Maybe “insurance for all” means the opportunity to buy insurance? I have a feeling that semantics will determine the real meaning of Trump’s comments.
Then again, the president-elect left little wriggle room with this comment: “We’re going to have insurance for everybody. There was a philosophy in some circles that if you can’t pay for it, you don’t get it. That’s not going to happen with us.”
As the Post put it, “Donald Trump just emphatically promised universal health coverage. That’s an absolutely gigantic promise, and it’s one that Republicans have no intention of keeping.”
Trump’s comments are just the latest sensational development on the ACA issue. Let’s hit the reset button and figure out where with are with Obamacare as Trump and his congressional allies work on repeal and replace.
I turn to the Internet of experts for the latest:
• That WaPo opinion piece nicely lays out the PR challenges Republican leaders face in navigating the delicate repeal and replace quandary.
• The American Enterprise Institute, a conservative think tank, calls for a
“gradual transition” away from the ACA, while allowing everyone who received insurance via the exchanges to keep it indefinitely.

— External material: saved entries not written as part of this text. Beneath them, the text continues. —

(** ** Parser construction ([src/lib.rs], [grammar/src/lib.rs]) *)

(** The per-language resources the construction functions read: the rule
    set builder and example corpus of [rustling_ontology_en], the model blob
    [en.rmp] decoded by [rmp_serde], the conversion of a decoding error into
    a [RustlingError] applied by [?], and [rustling::train::train] with the
    crate's [FeatureExtractor]. *)
Class OntologyResources `{Ontology} : Type := {
  Example : Type;
  DecodeError : Type;
  en_rule_set : result RuleSet RustlingError;
  en_examples : list Example;
  decode_en_model : result Model DecodeError;
  error_of_decode : DecodeError -> RustlingError;
  train : RuleSet -> list Example -> result Model RustlingError
}.

Section Construction.

Context `{R : OntologyResources}.

(** [grammar::rules]. *)
Definition rules (lang : Grammar.Lang) : result RuleSet RustlingError :=
  match lang with
  | Grammar.EN => en_rule_set
  end.

(** [grammar::examples]. *)
Definition examples (lang : Grammar.Lang) : list Example :=
  match lang with
  | Grammar.EN => en_examples
  end.

(** The model expression of [build_raw_parser], with the [?] conversion of
    the decoding error. *)
Definition load_model (lang : Grammar.Lang) : result Model RustlingError :=
  match lang with
  | Grammar.EN =>
      match decode_en_model with
      | Ok m => Ok m
      | Err e => Err (error_of_decode e)
      end
  end.

(** [build_raw_parser]. *)
Definition build_raw_parser (lang : Grammar.Lang) : result RawParser RustlingError :=
  rs <-? rules lang ;;
  model <-? load_model lang ;;
  Ok {| rules_of := rs; model_of := model |}.

(** [build_parser]: [build_raw_parser(lang).map(crate::Parser)]. *)
Definition build_parser (lang : Grammar.Lang) : result Parser RustlingError :=
  match build_raw_parser lang with
  | Ok raw => Ok (mkParser raw)
  | Err e => Err e
  end.

(** [train_parser]. *)
Definition train_parser (lang : Grammar.Lang) : result Parser RustlingError :=
  rs <-? rules lang ;;
  let exs := examples lang in
  model <-? train rs exs ;;
  Ok (mkParser {| rules_of := rs; model_of := model |}).

End Construction.

(** ** A concrete instance of the collaborators

    Dimensions and outputs are a kind tag with an integer payload; the
    resolver fails on negative payloads; the rule matcher returns the forest
    stored in the rule set; the scorer scores a node by its node count. *)
Module Toy.

Definition node (b e : nat) (k : OutputKind) (v : Z) (h n : nat) : ParsedNode (OutputKind * Z) :=
  {| root_byte_range := (b, e); root_char_range := (b, e); height := h;
     num_nodes := n; node_value := (k, v); node_latent := false |}.

#[export] Instance toy_ontology : Ontology := {|
  Dimension := OutputKind * Z;
  Output := OutputKind * Z;
  ResolverContext := unit;
  RuleSet := list (ParsedNode (OutputKind * Z));
  Model := unit;
  RustlingError := string;
  apply_all := fun rs input =>
    match input with EmptyString => Ok [] | _ => Ok rs end;
  classify := fun _ n => Z.of_nat (num_nodes n);
  dim_kind := fun d => Some (fst d);
  output_kind := fun o => fst o;
  resolve := fun _ d => if (snd d <? 0)%Z then None else Some d
|}.

(** A forest: a number over [0,10), a smaller number inside it, a time
    over [11,19), an ordinal straddling both, and a number at [20,25) whose
    resolution fails. *)
Definition forest : list (ParsedNode (OutputKind * Z)) :=
  [node 0 10 Number 21 2 3; node 0 6 Number 20 1 1; node 11 19 Time 5 3 4;
   node 5 15 Ordinal 3 2 5; node 20 25 Number (-1) 1 1].

Definition toy_parser : Parser := mkParser {| rules_of := forest; model_of := tt |}.

(** The matches returned by [parse] on a non-empty text. *)
Definition toy_result : list (ParserMatch Output) :=
  match parse toy_parser "twenty-one"%string tt with Ok ms => ms | Err _ => [] end.

(** The raw matches produced for the kind order [[Number]]. *)
Definition toy_raw : list (ParserMatch (option Output)) :=
  match raw_parse (raw_parser toy_parser) "twenty-one"%string
          {| output_kind_filter := [Number]; context := tt;
             resolve_all_candidates := false |} with
  | Ok ms => ms
  | Err _ => []
  end.

Definition toy_number_only : list (ParserMatch Output) :=
  match parse_with_kind_order toy_parser "twenty-one"%string tt [Number] with
  | Ok ms => ms
  | Err _ => []
  end.

Definition dummy_match : ParserMatch Output :=
  {| byte_range := (0, 0); char_range := (0, 0); parsing_tree_height := 0;
     parsing_tree_num_nodes := 0; value := (Number, 0%Z); probalog := 0%Z;
     latent := false |}.

(** Resources of the concrete instance: the forest above as rule set, a
    model blob that decodes, and a trainer that fails on an empty corpus. *)
#[export] Instance toy_resources : OntologyResources := {|
  Example := string;
  DecodeError := string;
  en_rule_set := Ok forest;
  en_examples := ["twenty-one"%string];
  decode_en_model := Ok tt;
  error_of_decode := fun e => e;
  train := fun _ exs => match exs with [] => Err "no examples"%string | _ => Ok tt end
|}.

(** Resources whose rule-set builder fails, and resources whose rule set
    builds but whose model blob does not decode. *)
Definition toy_resources_no_rules : OntologyResources :=
  {| Example := string; DecodeError := string;
     en_rule_set := Err "rule set"%string; en_examples := [];
     decode_en_model := Err "blob"%string; error_of_decode := fun e => e;
     train := fun _ _ => Ok tt |}.

Definition toy_resources_bad_blob : OntologyResources :=
  {| Example := string; DecodeError := string;
     en_rule_set := Ok forest; en_examples := [];
     decode_en_model := Err "blob"%string;
     error_of_decode := fun e => ("decode: " ++ e)%string;
     train := fun _ _ => Ok tt |}.

End Toy.

(** ** Properties of the pipeline *)

Section PipelineFacts.

Context `{O : Ontology}.

Lemma In_filter_map {A B : Type} (f : A -> option B) (l : list A) (b : B) :
  In b (filter_map f l) <-> exists a, In a l /\ f a = Some b.
Proof.
  induction l as [|a l IH]; simpl.
  - split; [tauto | intros (a & [] & _)].
  - destruct (f a) as [b'|] eqn:Hf; simpl; rewrite IH; split.
    + intros [<- | (a' & Ha' & Hf')]; eauto.
    + intros (a' & [<- | Ha'] & Hf'); [left; congruence | right; eauto].
    + intros (a' & Ha' & Hf'); eauto.
    + intros (a' & [<- | Ha'] & Hf'); [congruence | eauto].
Qed.

(** [filter_map] keeps a pairwise relation that holds on the images. *)
Lemma ForallOrdPairs_filter_map {A B : Type} (R : B -> B -> Prop) (S : A -> A -> Prop)
    (f : A -> option B) (l : list A) :
  (forall a a' b b', S a a' -> f a = Some b -> f a' = Some b' -> R b b') ->
  ForallOrdPairs S l -> ForallOrdPairs R (filter_map f l).
Proof.
  intros HSR H; induction H as [|a l Ha Hl IH]; simpl; [constructor|].
  destruct (f a) as [b|] eqn:Hf; [|exact IH].
  constructor; [|exact IH].
  apply Forall_forall; intros b' Hb'.
  apply In_filter_map in Hb' as (a' & Ha' & Hf').
  eapply HSR; [|eassumption|eassumption].
  rewrite Forall_forall in Ha; auto.
Qed.

Lemma ForallOrdPairs_map {A B : Type} (R : B -> B -> Prop) (g : A -> B) (l : list A) :
  ForallOrdPairs (fun a a' => R (g a) (g a')) l -> ForallOrdPairs R (map g l).
Proof.
  intros H; induction H as [|a l Ha Hl IH]; simpl; constructor; auto.
  apply Forall_map; exact Ha.
Qed.

(** A symmetric relation holding on ordered pairs holds on any two
    distinct positions. *)
Lemma ForallOrdPairs_nth {A : Type} (R : A -> A -> Prop) (l : list A) :
  (forall a b, R a b -> R b a) ->
  ForallOrdPairs R l ->
  forall i j a b, i <> j -> nth_error l i = Some a -> nth_error l j = Some b -> R a b.
Proof.
  intros Hsym H; induction H as [|x l Hx Hl IH];
    intros i j a b Hij Hi Hj; [destruct i; discriminate|].
  rewrite Forall_forall in Hx.
  destruct i as [|i], j as [|j]; simpl in Hi, Hj.
  - congruence.
  - injection Hi as <-; apply Hx; eapply nth_error_In; eassumption.
  - injection Hj as <-; apply Hsym, Hx; eapply nth_error_In; eassumption.
  - apply (IH i j a b); [lia | exact Hi | exact Hj].
Qed.

Lemma intersects_sym (r1 r2 : Range) : intersects r1 r2 = intersects r2 r1.
Proof. unfold intersects; apply andb_comm. Qed.

(** Invariant of best-only selection: the selected spans are pairwise
    disjoint and disjoint from every span committed before. *)
Lemma select_best_disjoint (committed : list (Range * nat)) (cs : list Classified) :
  ForallOrdPairs
    (fun x y => intersects (root_byte_range (c_node (fst x)))
                           (root_byte_range (c_node (fst y))) = false)
    (select_best committed cs) /\
  (forall x rp, In x (select_best committed cs) -> In rp committed ->
     intersects (fst rp) (root_byte_range (c_node (fst x))) = false).
Proof.
  revert committed; induction cs as [|c cs IH]; intros committed; simpl.
  - split; [constructor | tauto].
  - destruct (forallb _ committed) eqn:Hall.
    + destruct (IH ((root_byte_range (c_node c), c_pos c) :: committed))
        as [Hpairs Hcomm].
      split.
      * constructor; [|exact Hpairs].
        apply Forall_forall; intros y Hy; simpl.
        exact (Hcomm y _ Hy (or_introl eq_refl)).
      * intros x [r' p'] [<- | Hx] Hrp; simpl.
        -- rewrite forallb_forall in Hall.
           specialize (Hall _ Hrp); simpl in Hall.
           apply andb_prop in Hall as [H1 _].
           destruct (intersects r' _); [discriminate | reflexivity].
        -- exact (Hcomm x (r', p') Hx (or_intror Hrp)).
    + apply IH.
Qed.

The gradual shift will “stabilize the marketplace,” AEI argues in an op-ed.
• Professor J.B. Silvers, a former health insurance CEO, explains how the instability introduced to the ACA marketplace will cause insurers to flee. The road to replace could be long and difficult to keep insurers on board, he argues.
• Sarah Kliff at Vox wonders why Trump didn’t give more details on his plan if it’s, as he said, nearly done. Absent those details, she reminds readers that Trump’s primary campaign health care plan did not cover everyone. In fact, TrumpCare would leave 21 million additional people without insurance.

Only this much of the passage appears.